Available data:
(* ===== verification/Hashmap.v ===== *)
(** * The chained hash table: [src/src/data_structures/hashmap.cpp], [hashmap.h]

    An [HMap] is a pair of power-of-two tables; growing moves the nodes from
    the older table to the newer one a few at a time.  Chains are linked
    through the [next] field of the nodes, as in the source; the nodes
    themselves are reached through an interface, [NodeStore], so that the same
    table serves the database, the hashes, the sets and the sorted sets. *)

From S2P Require Import Prelude Dstr.

(** ** Data *)

Record HTab := mkHTab { ht_tab : option (list ptr); ht_mask : Z; ht_size : Z }.
Record HMap := mkHMap { hm_older : HTab; hm_newer : HTab; hm_migrate_pos : Z }.

#[export] Instance HTab_eq_dec : EqDecision HTab.
Proof. solve_decision. Defined.
#[export] Instance HMap_eq_dec : EqDecision HMap.
Proof. solve_decision. Defined.

(** [HTab{}] and [HMap{}]. *)
Definition htab_empty : HTab := mkHTab None 0 0.
Definition hmap_empty : HMap := mkHMap htab_empty htab_empty 0.

Definition MAX_LOAD_FACTOR : Z := 8.
Definition REHASHING_WORK : Z := 128.

(** What a search looks at of the node passed as the key. *)
Record HKey := mkHKey { k_hcode : Z; k_key : option dstr }.

(** An [HNode**]: an element of the table or the [next] field of a node. *)
Inductive Slot := SlotTab (pos : Z) | SlotNext (prev : loc).

(** What the table asks of the store of nodes.  [nd_release] is the part of
    [ht_unlink] that disposes of the value of the unlinked node, [nd_bound]
    bounds the number of nodes in the store. *)
Class NodeStore (St : Type) := {
  nd_next : St -> loc -> result ptr;
  nd_set_next : loc -> ptr -> St -> result St;
  nd_hcode : St -> loc -> result Z;
  nd_key : St -> loc -> result dstr;
  nd_release : loc -> St -> result St;
  nd_free : loc -> St -> result St;
  nd_bound : St -> nat
}.

(** [!strcmp(a, b)] on two buffers. *)
Fixpoint strcmp_eq (a b : list cell) : result bool :=
  match a, b with
  | Some x :: a, Some y :: b =>
      if x =? y then if x =? 0 then Ok true else strcmp_eq a b else Ok false
  | [], _ | _, [] => Fault OutOfBounds
  | _, _ => Fault Uninitialised
  end.

(** ** Operations *)

Definition h_init (n : Z) : result HTab :=
  _ ← check ((0 <? n) && (Z.land (u64 (n - 1)) n =? 0)) AssertFailed;
  Ok (mkHTab (Some (replicate (Z.to_nat n) None)) (u64 (n - 1)) 0).

Definition hm_rehash (hmap : HMap) : result HMap :=
  let older := hm_newer hmap in
  newer ← h_init (u64 (2 * u64 (ht_mask older + 1)));
  Ok (mkHMap older newer 0).

(** [htab->tab[pos]] *)
Definition tab_get (htab : HTab) (pos : Z) : result ptr :=
  tb ← need (ht_tab htab) NullDeref;
  if 0 <=? pos then need (tb !! Z.to_nat pos) OutOfBounds else Fault OutOfBounds.

Definition tab_set (htab : HTab) (pos : Z) (p : ptr) : result HTab :=
  tb ← need (ht_tab htab) NullDeref;
  if (0 <=? pos) && (pos <? Z.of_nat (length tb))
  then Ok (mkHTab (Some (<[Z.to_nat pos := p]> tb)) (ht_mask htab) (ht_size htab))
  else Fault OutOfBounds.

Section hashmap.
Context {St : Type} `{NS : NodeStore St}.
Implicit Types (st : St) (htab : HTab) (hmap : HMap) (node : loc).

Definition slot_get htab st (slot : Slot) : result ptr :=
  match slot with SlotTab pos => tab_get htab pos | SlotNext l => nd_next st l end.

Definition slot_set htab st (slot : Slot) (p : ptr) : result (HTab * St) :=
  match slot with
  | SlotTab pos => htab ← tab_set htab pos p; Ok (htab, st)
  | SlotNext l => st ← nd_set_next l p st; Ok (htab, st)
  end.

(** The loop of [ht_lookup]. *)
Fixpoint ht_walk (fuel : nat) htab st (key : HKey) (slot : Slot) : result (option Slot) :=
  match fuel with
  | O => Fault OutOfFuel
  | S fuel =>
      p ← slot_get htab st slot;
      match p with
      | None => Ok None
      | Some curr =>
          hcode ← nd_hcode st curr;
          same ← (if hcode =? k_hcode key then
                    k ← need (k_key key) NullDeref;
                    c ← nd_key st curr;
                    strcmp_eq (d_buf k) (d_buf c)
                  else Ok false);
          if (same : bool) then Ok (Some slot) else ht_walk fuel htab st key (SlotNext curr)
      end
  end.

Definition ht_lookup htab st (key : HKey) : result (option Slot) :=
  match ht_tab htab with
  | None => Ok None
  | Some _ => ht_walk (S (nd_bound st)) htab st key (SlotTab (Z.land (k_hcode key) (ht_mask htab)))
  end.

Definition ht_unlink htab st (from : Slot) : result (HTab * St * ptr) :=
  p ← slot_get htab st from;
  match p with
  | None => Ok (htab, st, NULL)
  | Some to_delete =>
      next ← nd_next st to_delete;
      '(htab, st) ← slot_set htab st from next;
      let htab := mkHTab (ht_tab htab) (ht_mask htab) (u64 (ht_size htab - 1)) in
      st ← nd_release to_delete st;
      Ok (htab, st, Some to_delete)
  end.

Definition ht_insert htab st node : result (HTab * St) :=
  hcode ← nd_hcode st node;
  let pos := Z.land hcode (ht_mask htab) in
  next ← tab_get htab pos;
  st ← nd_set_next node next st;
  htab ← tab_set htab pos (Some node);
  Ok (mkHTab (ht_tab htab) (ht_mask htab) (u64 (ht_size htab + 1)), st).

(** The loop of [hm_rehash_help]: an iteration moves one node or advances
    [migrate_pos]. *)
Fixpoint rehash_loop (fuel : nat) (nwork : Z) hmap st : result (HMap * St) :=
  match fuel with
  | O => Fault OutOfFuel
  | S fuel =>
      if (nwork <? REHASHING_WORK) && (0 <? ht_size (hm_older hmap)) then
        let slot := SlotTab (hm_migrate_pos hmap) in
        p ← slot_get (hm_older hmap) st slot;
        match p with
        | None =>
            rehash_loop fuel nwork
              (mkHMap (hm_older hmap) (hm_newer hmap) (u64 (hm_migrate_pos hmap + 1))) st
        | Some _ =>
            '(older, st, node) ← ht_unlink (hm_older hmap) st slot;
            node ← need node NullDeref;
            '(newer, st) ← ht_insert (hm_newer hmap) st node;
            rehash_loop fuel (nwork + 1) (mkHMap older newer (hm_migrate_pos hmap)) st
        end
      else Ok (hmap, st)
  end.

Definition hm_rehash_help hmap st : result (HMap * St) :=
  let buckets := match ht_tab (hm_older hmap) with Some tb => length tb | None => O end in
  '(hmap, st) ← rehash_loop (Z.to_nat REHASHING_WORK + buckets + 2) 0 hmap st;
  match ht_tab (hm_older hmap) with
  | Some _ =>
      if ht_size (hm_older hmap) =? 0
      then Ok (mkHMap htab_empty (hm_newer hmap) (hm_migrate_pos hmap), st)
      else Ok (hmap, st)
  | None => Ok (hmap, st)
  end.

(** The keys along a chain. *)
Fixpoint chain_keys (fuel : nat) st (curr : ptr) : result (list dstr) :=
  match curr with
  | None => Ok []
  | Some l =>
      match fuel with
      | O => Fault OutOfFuel
      | S fuel =>
          k ← nd_key st l;
          next ← nd_next st l;
          ks ← chain_keys fuel st next;
          Ok (k :: ks)
      end
  end.

(** The buckets [i], [i + 1], ... of [h_foreach]. *)
Fixpoint foreach_loop (n : nat) (i : Z) htab st : result (list dstr) :=
  match n with
  | O => Ok []
  | S n =>
      ks ← match ht_tab htab with
           | None => Ok []
           | Some _ => p ← tab_get htab i; chain_keys (nd_bound st) st p
           end;
      rest ← foreach_loop n (i + 1) htab st;
      Ok (ks ++ rest)
  end.

Definition h_foreach htab st : result (list dstr) :=
  foreach_loop (S (Z.to_nat (ht_mask htab))) 0 htab st.

Definition hm_lookup hmap st (key : HKey) : result ptr :=
  slot ← ht_lookup (hm_older hmap) st key;
  match slot with
  | Some slot => slot_get (hm_older hmap) st slot
  | None =>
      slot ← ht_lookup (hm_newer hmap) st key;
      match slot with
      | Some slot => slot_get (hm_newer hmap) st slot
      | None => Ok NULL
      end
  end.

(** [free(del)]; freeing [NULL] does nothing. *)
Definition free_node (del : ptr) (do_free : bool) st : result St :=
  match del with
  | Some l => if do_free then nd_free l st else Ok st
  | None => Ok st
  end.

Definition hm_delete hmap st (key : HKey) (do_free : bool) : result (HMap * St * Z) :=
  slot ← ht_lookup (hm_older hmap) st key;
  match slot with
  | Some slot =>
      '(older, st, del) ← ht_unlink (hm_older hmap) st slot;
      st ← free_node del do_free st;
      Ok (mkHMap older (hm_newer hmap) (hm_migrate_pos hmap), st, 1)
  | None =>
      slot ← ht_lookup (hm_newer hmap) st key;
      match slot with
      | Some slot =>
          '(newer, st, del) ← ht_unlink (hm_newer hmap) st slot;
          st ← free_node del do_free st;
          Ok (mkHMap (hm_older hmap) newer (hm_migrate_pos hmap), st, 1)
      | None => Ok (hmap, st, 0)
      end
  end.

Definition hm_insert hmap st node : result (HMap * St) :=
  newer ← match ht_tab (hm_newer hmap) with
          | None => h_init 4
          | Some _ => Ok (hm_newer hmap)
          end;
  '(newer, st) ← ht_insert newer st node;
  let hmap := mkHMap (hm_older hmap) newer (hm_migrate_pos hmap) in
  hmap ← match ht_tab (hm_older hmap) with
         | None =>
             let treshold := u64 (u64 (ht_mask (hm_newer hmap) + 1) * MAX_LOAD_FACTOR) in
             if treshold <=? ht_size (hm_newer hmap) then hm_rehash hmap else Ok hmap
         | Some _ => Ok hmap
         end;
  hm_rehash_help hmap st.

Definition hm_clear (hmap : HMap) : HMap := hmap_empty.

Definition hm_size (hmap : HMap) : Z := u64 (ht_size (hm_newer hmap) + ht_size (hm_older hmap)).

Definition hm_keys hmap st : result (list dstr) :=
  ks ← h_foreach (hm_newer hmap) st;
  ks' ← h_foreach (hm_older hmap) st;
  Ok (ks ++ ks').
End hashmap.

(** ** The contract between the table and the nodes

    [ident st l]: the hash code and the key of a node, as the table compares
    them. *)
Definition ident {St} `{NodeStore St} (st : St) (l : loc) : option (Z * list Z) :=
  match nd_hcode st l, nd_key st l with
  | Ok h, Ok d => match dstr_bytes d with Ok bs => Some (h, cstr bs) | Fault _ => None end
  | _, _ => None
  end.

Exercise objective:
Nothing but the lines from the beginning of the records through the line with "the older table" should appear, each printed exactly.

Written solution:
(* ===== verification/Hashmap.v ===== *)
(** * The chained hash table: [src/src/data_structures/hashmap.cpp], [hashmap.h]

    An [HMap] is a pair of power-of-two tables; growing moves the nodes from
    the older table to the newer one a few at a time.  Chains are linked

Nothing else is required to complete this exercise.